[ad_1]
Discussion
The proposed algorithm applied to the CCR Nutrition database, which is a multicente case–control study conducted in a population of 1496 pairs of Moroccan subjects with and without CRC, identified 2 dietary profiles associated with CRC: the ‘dangerous pattern’ and the ‘prudent profile’. The ‘dangerous pattern’ was characterised by a high consumption of vegetable oil, cakes, chocolate, cheese, red meat, sugar and butter. While the ‘prudent pattern’ was characterised by a moderate consumption of almost all foods with a slight increase in fruits and vegetables. The frequency of cases was higher in the ‘dangerous’ group than in the ‘prudent’ group.

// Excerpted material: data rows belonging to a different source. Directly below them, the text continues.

(** What a frame carries when [_process_frames] succeeds: frame [k] is built
    at the step [t_min + k * dt], from the collected streams, the track held
    before the call and the weather table. *)
Lemma process_frames_ok (s : Session) (fps : Z) (p p' : Processor) :
  process_frames s fps p = (Ok tt, p') →
  ∃ c dt t_min t_max,
    collect_drivers s (drivers s) collected_init = Ok c
    ∧ frame_dt fps = Ok dt
    ∧ global_t_min c = Some t_min
    ∧ global_t_max c = Some t_max
    ∧ session p' = session p
    ∧ driver_colors p' = driver_colors p
    ∧ track_coords p' = track_coords p
    ∧ length (frames p') = Num.arange_len t_min t_max dt
    ∧ ∀ k f, frames p' !! k = Some f →
        let t := (t_min + inject_Z (Z.of_nat k) * dt)%Q in
        f_t f = Num.py_round (t - t_min) 3
        ∧ f_drivers f = driver_at (track_coords p) t <$> all_data c
        ∧ f_weather f = match weather_data s with
                        | None | Some [] => None
                        | Some w => weather_at w t
                        end.
Proof.
  rewrite process_frames_unfold.
  destruct (collect_drivers _ _ _) as [c|] eqn:Hc; [|done].
  destruct (frame_dt fps) as [dt|] eqn:Hdt; [|done].
  unfold make_timeline.
  destruct (global_t_min c) as [t_min|] eqn:Hmin; [|by destruct (global_t_max c)].
  destruct (global_t_max c) as [t_max|] eqn:Hmax; [|done].
  intros Hw. exists c, dt, t_min, t_max.
  set (tl := Num.np_arange t_min t_max dt) in *.
  assert (Hb : ∀ k f, build_frames (track_coords p) c tl !! k = Some f →
                 (k < Num.arange_len t_min t_max dt)%nat
                 ∧ tl !! k = Some (t_min + inject_Z (Z.of_nat k) * dt)%Q
                 ∧ f = build_frame (track_coords p) c t_min
                         (t_min + inject_Z (Z.of_nat k) * dt)%Q).
  { intros k f. unfold build_frames. rewrite Hmin, list_lookup_fmap.
    intros H. apply fmap_Some in H as (t & Ht & ->).
    pose proof Ht as Ht'. apply np_arange_lookup in Ht' as [? ->]. done. }
  assert (Hlen : length (build_frames (track_coords p) c tl)
                 = Num.arange_len t_min t_max dt).
  { unfold build_frames, tl. by rewrite Hmin, length_map, np_arange_length. }
  unfold add_weather_to_frames, ret, modify in Hw.
  destruct (weather_data s) as [[|w ws]|]; simplify_eq/=.
  - split_and!; try done. intros k f Hf.
    apply Hb in Hf as (_ & _ & ->). done.
  - split_and!; try done.
    + unfold weathered. rewrite length_zip_with, Hlen. unfold tl.
      rewrite np_arange_length. lia.
    + intros k f Hf. unfold weathered in Hf.
      apply lookup_zip_with_Some in Hf as (t & f0 & -> & Ht & Hf0).
      apply Hb in Hf0 as (_ & Ht' & ->). simplify_eq. done.
  - split_and!; try done. intros k f Hf.
    apply Hb in Hf as (_ & _ & ->). done.
Qed.

(** The timestamps a driver contributes are those of its laps, in order. *)
Lemma collect_laps_times (ls : list Lap) (arrays arrays' : Arrays) :
  collect_laps ls arrays = Ok arrays' →
  a_t arrays' = a_t arrays ++ concat (map lap_times ls).
Proof.
  revert arrays. induction ls as [|l ls IH]; intros arrays H.
  - cbn in H. simplify_eq. by rewrite app_nil_r.
  - cbn [collect_laps] in H. cbn [map concat]. unfold lap_times at 1.
    destruct (get_telemetry l) as [[|r tel]|e]; [| |done].
    + by apply IH.
    + apply IH in H. rewrite H. cbn [extend_arrays a_t]. by rewrite <- app_assoc.
Qed.

(** Every key of [all_data] is the code of a listed driver with at least one
    sample. *)
Lemma collect_drivers_keys (s : Session) (ds : list string) (c c' : Collected)
    (code : string) :
  collect_drivers s ds c = Ok c' →
  is_Some (all_data c' !! code) →
  is_Some (all_data c !! code)
  ∨ ∃ d, d ∈ ds ∧ get_driver s d = code ∧ stream_times s d ≠ [].
Proof.
  revert c. induction ds as [|d ds IH]; intros c Hc Hsome.
  - cbn in Hc. simplify_eq. by left.
  - cbn [collect_drivers] in Hc.
    assert (Hrest : ∀ c0, collect_drivers s ds c0 = Ok c' →
              is_Some (all_data c0 !! code)
              ∨ ∃ d0, d0 ∈ d :: ds ∧ get_driver s d0 = code ∧ stream_times s d0 ≠ []).
    { intros c0 H0. destruct (IH c0 H0 Hsome) as [?|(d0 & ? & ? & ?)]; [by left|].
      right. exists d0. split; [by apply list_elem_of_further|done]. }
    destruct (pick_drivers s d) as [|l ls] eqn:Hp; [by apply Hrest|].
    destruct (collect_laps (l :: ls) empty_arrays) as [arrays|] eqn:Hl; [|done].
    apply collect_laps_times in Hl. cbn [empty_arrays a_t app] in Hl.
    destruct (a_t arrays) as [|t0 ts] eqn:Ht; [by apply Hrest|].
    destruct (Hrest _ Hc) as [Hin|?]; [|by right].
    unfold record_driver in Hin. rewrite Ht in Hin. cbn in Hin.
    destruct (decide (get_driver s d = code)) as [Heq|Hne].
    + right. exists d. split_and!; [apply list_elem_of_here|done|].
      unfold stream_times. rewrite Hp, <- Hl. done.
    + left. by rewrite lookup_insert_ne in Hin.
Qed.

(** ** Indices stay in range *)

Lemma extend_arrays_aligned (arrays : Arrays) (lap : Lap) (tel : list TelRow) :
  aligned arrays → aligned (extend_arrays arrays lap tel).
Proof.
  unfold aligned. cbn. intros H.
  rewrite !length_app, !length_map, !length_replicate. lia.
Qed.

Lemma collect_laps_aligned (ls : list Lap) (arrays arrays' : Arrays) :
  collect_laps ls arrays = Ok arrays' → aligned arrays → aligned arrays'.
Proof.
  revert arrays. induction ls as [|l ls IH]; intros arrays H Ha.
  - cbn in H. by simplify_eq.
  - cbn [collect_laps] in H. destruct (get_telemetry l) as [[|r tel]|e]; [| |done].
    + by apply IH with arrays.
    + apply IH in H; [done|]. by apply extend_arrays_aligned.
Qed.

(** Every stream kept in [all_data] is aligned and has a sample, so the index
    resolved for it at any time is in range for each of its arrays and the
    defaults in [snapshot] are never read. *)
Lemma collect_drivers_aligned (s : Session) (ds : list string) (c c' : Collected) :
  collect_drivers s ds c = Ok c' →
  (∀ code data, all_data c !! code = Some data → aligned data ∧ a_t data ≠ []) →
  ∀ code data, all_data c' !! code = Some data →
    aligned data ∧ a_t data ≠ []
    ∧ ∀ t, (Num.lookup_index (a_t data) t < length (a_t data))%nat.
Proof.
  revert c. induction ds as [|d ds IH]; intros c Hc Hall.
  - intros code data Hd. cbn in Hc. simplify_eq.
    destruct (Hall _ _ Hd) as [Ha Hne].
    split; [done|split; [done|]]. intros t. unfold Num.lookup_index.
    destruct (a_t data); [done|cbn; lia].
  - cbn [collect_drivers] in Hc.
    destruct (pick_drivers s d) as [|l ls]; [by apply (IH c)|].
    destruct (collect_laps (l :: ls) empty_arrays) as [arrays|] eqn:Hl; [|done].
    destruct (a_t arrays) as [|t0 ts] eqn:Ht; [by apply (IH c)|].
    apply (IH (record_driver (get_driver s d) arrays c)); [done|].
    intros code' data'. unfold record_driver. rewrite Ht. cbn.
    destruct (decide (get_driver s d = code')) as [->|Hne].
    + rewrite lookup_insert_eq. intros [= <-]. split; [|by rewrite Ht].
      apply (collect_laps_aligned _ _ _ Hl). unfold aligned. by cbn.
    + rewrite lookup_insert_ne by done. apply Hall.
Qed.
(** * SDGScript: static resource analyzer, score calculator and runtime tracker

    A shallow embedding of
    - [ResourceAnalyzer] (packages/core, analyzer): [analyzeFunction],
      [detectViolations];
    - [SDGCompiler.calculateScore] (packages/core, compiler);
    - [ResourceTracker], the module function [trackResource],
      [withSDGContext] and [createSDGFetch] (packages/runtime/src/index.ts);
    - [SDGAnnotationParser] (packages/core/src/parser.ts) and
      [SDGCompiler.analyzeSourceFile];
    - the report summary (packages/cli/src/reporter.ts) and the lint rule
      avoid-inefficient-loops (packages/eslint-plugin/src/rules.ts).

    JavaScript numbers are modelled by exact rationals ([Q], compared with
    [==]); NaN and the infinities do not occur in the model.  Where the
    program rounds, the model does not: a sum or a product in a statement
    names the program's own operation on the same operands, and the
    statements on the tracker conclude nothing from identities of exact
    arithmetic that floating-point numbers do not share.  Optional
    properties ([energy?: number]) are [option] fields, and the JavaScript
    idioms [x || d] and [if (x)] are written with [truthy] and [or_else]. *)

From Stdlib Require Import QArith Qabs Qround Qminmax Qpower Lqa.
From stdpp Require Import base list strings pretty.

Open Scope Q_scope.

(** ** JavaScript numbers *)

Module JS.

(** [if (x)] on an optional number: [undefined] and [0] are falsy. *)
Definition truthy (x : option Q) : bool :=
  match x with
  | Some q => negb (Qeq_bool q 0)
  | None => false
  end.
(** * Scraper_Project: a shallow embedding of the scraping pipeline

    The development follows the three source files:
    - [app.py]: identifier normalisation, the competitor-to-seed map, the
      Search_ASIN annotation and the identifier union of the competitor route;
    - [scraper_products.py]: marketplace resolution, availability extraction,
      the per-identifier fetch loop and the workbook assembly;
    - [scraper_competitor.py]: the start-up checks and the search-and-harvest
      loop of the browser automation.

    Text is modelled as ASCII: a Python [str] is a [string], its characters are
    7-bit code points, [upper]/[lower] act on the letters a-z/A-Z only and the
    whitespace characters are the ASCII ones recognised by [str.split],
    [str.strip] and the regular-expression class [\s].  The one place where
    that would hide what the code does is availability extraction, which
    takes positions found in a lower-cased text and uses them in the text
    itself: there the text is modelled over ASCII and the code points U+0130
    and U+0307 (module [UText]), the first being the code point whose
    lower-case form is two code points.  The network, the HTML parser and the
    browser are outside the program: they appear as oracles whose answers
    the embedded code consumes exactly where the source calls them. *)

From Stdlib Require Import String Ascii List Bool Arith Lia NArith Sorted.
From stdpp Require Import base gmap strings list.

Open Scope string_scope.
Open Scope list_scope.

(** ** Python text primitives *)
Module Py.

Definition chars (s : string) : list ascii := list_ascii_of_string s.
Definition str (l : list ascii) : string := string_of_list_ascii l.

Definition in_range (lo hi c : ascii) : bool :=
  (N_of_ascii lo <=? N_of_ascii c)%N && (N_of_ascii c <=? N_of_ascii hi)%N.

(** [str.isspace] on ASCII: TAB, LF, VT, FF, CR, FS, GS, RS, US and SPACE. *)
Definition is_space (c : ascii) : bool :=
  in_range "009" "013" c || in_range "028" "032" c.

Definition is_digit (c : ascii) : bool := in_range "0" "9" c.
Definition is_upper (c : ascii) : bool := in_range "A" "Z" c.
Definition is_lower (c : ascii) : bool := in_range "a" "z" c.

Definition to_lower (c : ascii) : ascii :=
  if is_upper c then ascii_of_N (N_of_ascii c + 32) else c.
Definition to_upper (c : ascii) : ascii :=
  if is_lower c then ascii_of_N (N_of_ascii c - 32) else c.

Definition lower_l (l : list ascii) : list ascii := to_lower <$> l.
Definition upper_l (l : list ascii) : list ascii := to_upper <$> l.

(** [s.lower()], [s.upper()] *)
Definition lower (s : string) : string := str (lower_l (chars s)).
Definition upper (s : string) : string := str (upper_l (chars s)).

Fixpoint lstrip_by (p : ascii -> bool) (l : list ascii) : list ascii :=
  match l with
  | [] => []
  | c :: l' => if p c then lstrip_by p l' else l
  end.

Definition rstrip_by (p : ascii -> bool) (l : list ascii) : list ascii :=
  rev (lstrip_by p (rev l)).

Definition strip_l (l : list ascii) : list ascii :=
  rstrip_by is_space (lstrip_by is_space l).

(** [s.strip()] *)
Definition strip (s : string) : string := str (strip_l (chars s)).

(** [s.split()] with no separator: the maximal runs of non-whitespace. *)
Fixpoint split_l (l : list ascii) : list (list ascii) :=
  match l with
  | [] => []
  | c :: l' =>
      if is_space c then split_l l'
      else match l' with
           | [] => [[c]]
           | d :: _ =>
               if is_space d then [c] :: split_l l'
               else match split_l l' with
                    | w :: ws => (c :: w) :: ws
                    | [] => [[c]]
                    end
           end
  end.

Definition split (s : string) : list string := str <$> split_l (chars s).

(** A non-empty run of characters without whitespace. *)
Definition is_word (w : list ascii) : bool :=
  match w with
  | [] => false
  | _ :: _ => forallb (fun c => negb (is_space c)) w
  end.
(** A view of the game that the assignments of [update] leave alone:
    [update] assigns the fields [player], [score], [tutorial],
    [bullets], [enemies], [particles] and [renderer], and, in its last
    step only, the two fields of the spawn of enemies. *)
Record unwritten {C : Type} (proj : t -> C) : Prop := {
  unwritten_player : forall v g, proj (set_player v g) = proj g;
  unwritten_score : forall v g, proj (set_score v g) = proj g;
  unwritten_tutorial : forall v g, proj (set_tutorial v g) = proj g;
  unwritten_bullets : forall v g, proj (set_bullets v g) = proj g;
  unwritten_enemies : forall v g, proj (set_enemies v g) = proj g;
  unwritten_particles : forall v g, proj (set_particles v g) = proj g;
  unwritten_renderer : forall v g, proj (set_renderer v g) = proj g;
}.

Ltac keep H :=
  repeat first
    [ rewrite (unwritten_player _ H) | rewrite (unwritten_score _ H)
    | rewrite (unwritten_tutorial _ H) | rewrite (unwritten_bullets _ H)
    | rewrite (unwritten_enemies _ H) | rewrite (unwritten_particles _ H)
    | rewrite (unwritten_renderer _ H) ].

Section Unwritten.

Context {C : Type} (proj : t -> C) (Hproj : unwritten proj).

This study proposes a new methodological approach that combined two unsupervised machine-learning techniques: PCA and K-means. The K-means method has been applied in the PCA-subspace. Several studies have shown the advantages of this approach.8 18 28 Indeed, the continuous solution of the cluster indicators is given by the principal components of the PCA and the optimal solution of the K-means clustering is in the PCA subspace. Moreover, the performance of clustering is better at reduced cost and noise. A recent statistical methods review for dietary pattern analysis reported the advantages and the disadvantages of PCA and k-means clustering algorithm. Compared with traditional statistical methods, classification via machine learning techniques reduces misclassification rate, increases generalisability, allows grading of movement quality, and simplifies experimental design.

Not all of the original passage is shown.